Which technology is the most dangerous? Which technology is most feared? Is it Artificial Intelligence? Is it nanotechnology? Genetic manipulation? Nuclear energy? Maybe superconductivity? Or robotics? No, it is none of these. The most dangerous technology of the 21-st century is indubitably QCM – Quantitative Complexity Management.
The QCM has been established in the early 2000s. Ever since it has found applications in medicine, finance, defense, economics, management, or manufacturing. QCM is the key to Resilience Management. It is certainly a technology of the Third Millennium. But let us see why is it so dangerous and so feared.
The QCM measures, for the first time, the most prominent and key attribute of our times – complexity, and, along with complexity, also resilience. Complexity is growing rapidly and if this growth is not countered we will soon be living on a chaotic planet running on autopilot, without anyone knowing how this autopilot works or how to fix it. Complexity management – especially its reduction in key areas – can constitute a formidable cure for a vast range of problems. One result of complexity reduction may be higher resilience. But without a measure of complexity its reduction is impossible. Talking about things will not solve problems. Wishful thinking, or hope, are not good strategies. One must first measure, translate problems into numbers, then act.

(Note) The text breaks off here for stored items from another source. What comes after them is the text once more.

(* ===== verification/SlabAutomove.v ===== *)
(** Which page to move: [extra/KVS-DRAM-Cache/slab_automove.c], with the functions of items.c
    and slabs.c that fill in the statistics it works on.

    The automover runs once a second.  It keeps, for every slab class, a window of the last
    samples of the class: the age of the oldest cold item, and whether the class evicted or
    grew.  It answers the class to take a page from and the class to give it to. *)

From S2P Require Import Prelude Item Slabs Assoc Items.

(** [struct window_data]: three [uint64_t]. *)
Record window_data := mkWindow { age : Z; dirty : Z; evicted : Z }.

Definition no_data : window_data := mkWindow 0 0 0.
#[global] Instance window_inhabited : Inhabited window_data := populate no_data.
#[global] Instance window_eq_dec : EqDecision window_data.
Proof. solve_decision. Defined.

Record item_stats_automove := mkItemStats { i_evicted : Z; outofmemory : Z; i_age : Z }.
Record slab_stats_automove := mkSlabStats { chunks_per_page : Z; free_chunks : Z; total_pages : Z }.

#[global] Instance item_stats_inhabited : Inhabited item_stats_automove := populate (mkItemStats 0 0 0).
#[global] Instance slab_stats_inhabited : Inhabited slab_stats_automove := populate (mkSlabStats 0 0 0).

(** [itemstats[i].evicted] and [itemstats[i].outofmemory], counters that nothing in the model of
    the items depends on, are arguments. *)
Definition fill_item_stats_automove (now : Z) (c : cache) (evictions oom : nat → Z) : list item_stats_automove :=
  (λ n,
     let hot := (n + Z.to_nat HOT_LRU)%nat in
     let cold := (n + Z.to_nat COLD_LRU)%nat in
     let t := tails c !!! cold in
     mkItemStats (evictions cold) (oom hot) (if t =? 0 then 0 else u32 (now - time (ith c t))))
  <$> seq 0 MAX_NUMBER_OF_SLAB_CLASSES.

Definition fill_slab_stats_automove (s : slab_state) : list slab_stats_automove :=
  (λ n, let p := slabclass s !!! n in mkSlabStats (perslab p) (sl_curr p) (slabs p))
  <$> seq 0 MAX_NUMBER_OF_SLAB_CLASSES.

(** [slab_automove]; the arrays [iam_after] and [sam_after] are filled at the start of every run
    and are arguments of it. *)
Record slab_automove := mkAutomove {
  windows : list window_data;
  window_size : Z;
  window_cur : Z;
  iam_before : list item_stats_automove;
  sam_before : list slab_stats_automove
}.

Definition MIN_PAGES_FOR_SOURCE : Z := 2.

(** [allocated]: whether the two allocations succeed.  *)
Definition slab_automove_init (allocated : bool) (wsize : Z) (iam : list item_stats_automove)
    (sam : list slab_stats_automove) : option slab_automove :=
  if allocated
  then Some (mkAutomove (replicate (Z.to_nat (u32 (wsize * 64))) no_data) wsize 0 iam sam)
  else None.

Definition window_sum (wd : list window_data) (w : window_data) : window_data :=
  foldl (λ w d, mkWindow (u64 (age w + age d)) (u64 (dirty w + dirty d)) (u64 (evicted w + evicted d))) w wd.

(** The variables of the loop over the classes. *)
Record pass_state := mkScan {
  wins : list window_data;
  oldest : Z;
  oldest_age : Z;
  youngest : Z;
  youngest_age : Z;
  youngest_evicting : bool
}.

Section Automove.
(** [CACHE_MODE == 3]: the class of the short-cuts is left alone. *)
Context (mode3 : bool).

(** The floating-point comparison of the youngest age with the oldest age times the ratio. *)
Context (outside : Z → Z → bool).

Definition first_class : nat := if mode3 then S POWER_SMALLEST else POWER_SMALLEST.

Section Run.
Context (a : slab_automove) (iam : list item_stats_automove) (sam : list slab_stats_automove).

(** [a->window_cur], after its increment. *)
Definition cur : Z := u32 (window_cur a + 1).

(** The index of [wd] in the array. *)
Definition cell (n : nat) : nat := Z.to_nat (Z.of_nat n * window_size a + cur mod window_size a).

(** The window of a class. *)
Definition segment (n : nat) (l : list window_data) : list window_data :=
  take (Z.to_nat (window_size a)) (drop (Z.to_nat (Z.of_nat n * window_size a)) l).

Many organizations and individuals thrive on high complexity and do not want it to be reduced. Those individuals prefer chaotic, inefficient and ‘obese’ organizations because this allows them to:
- hide incompetence
- hide mediocrity
- hide fraud
- hide inefficiencies
- avoid responsibility
- prevent innovation
- kill good ideas
- keep outstanding individuals from excelling
Finally, the QCM can help make tangible many intangibles. Translating things into numbers can complicate things a lot. Putting a number on the table one immediately exposes oneself to attacksm criticism, responsability and unsentimental realism. This is why people often prefer to talk about things instead of measuring them. Truth is often inconvenient. Luckily, truth doesn’t care.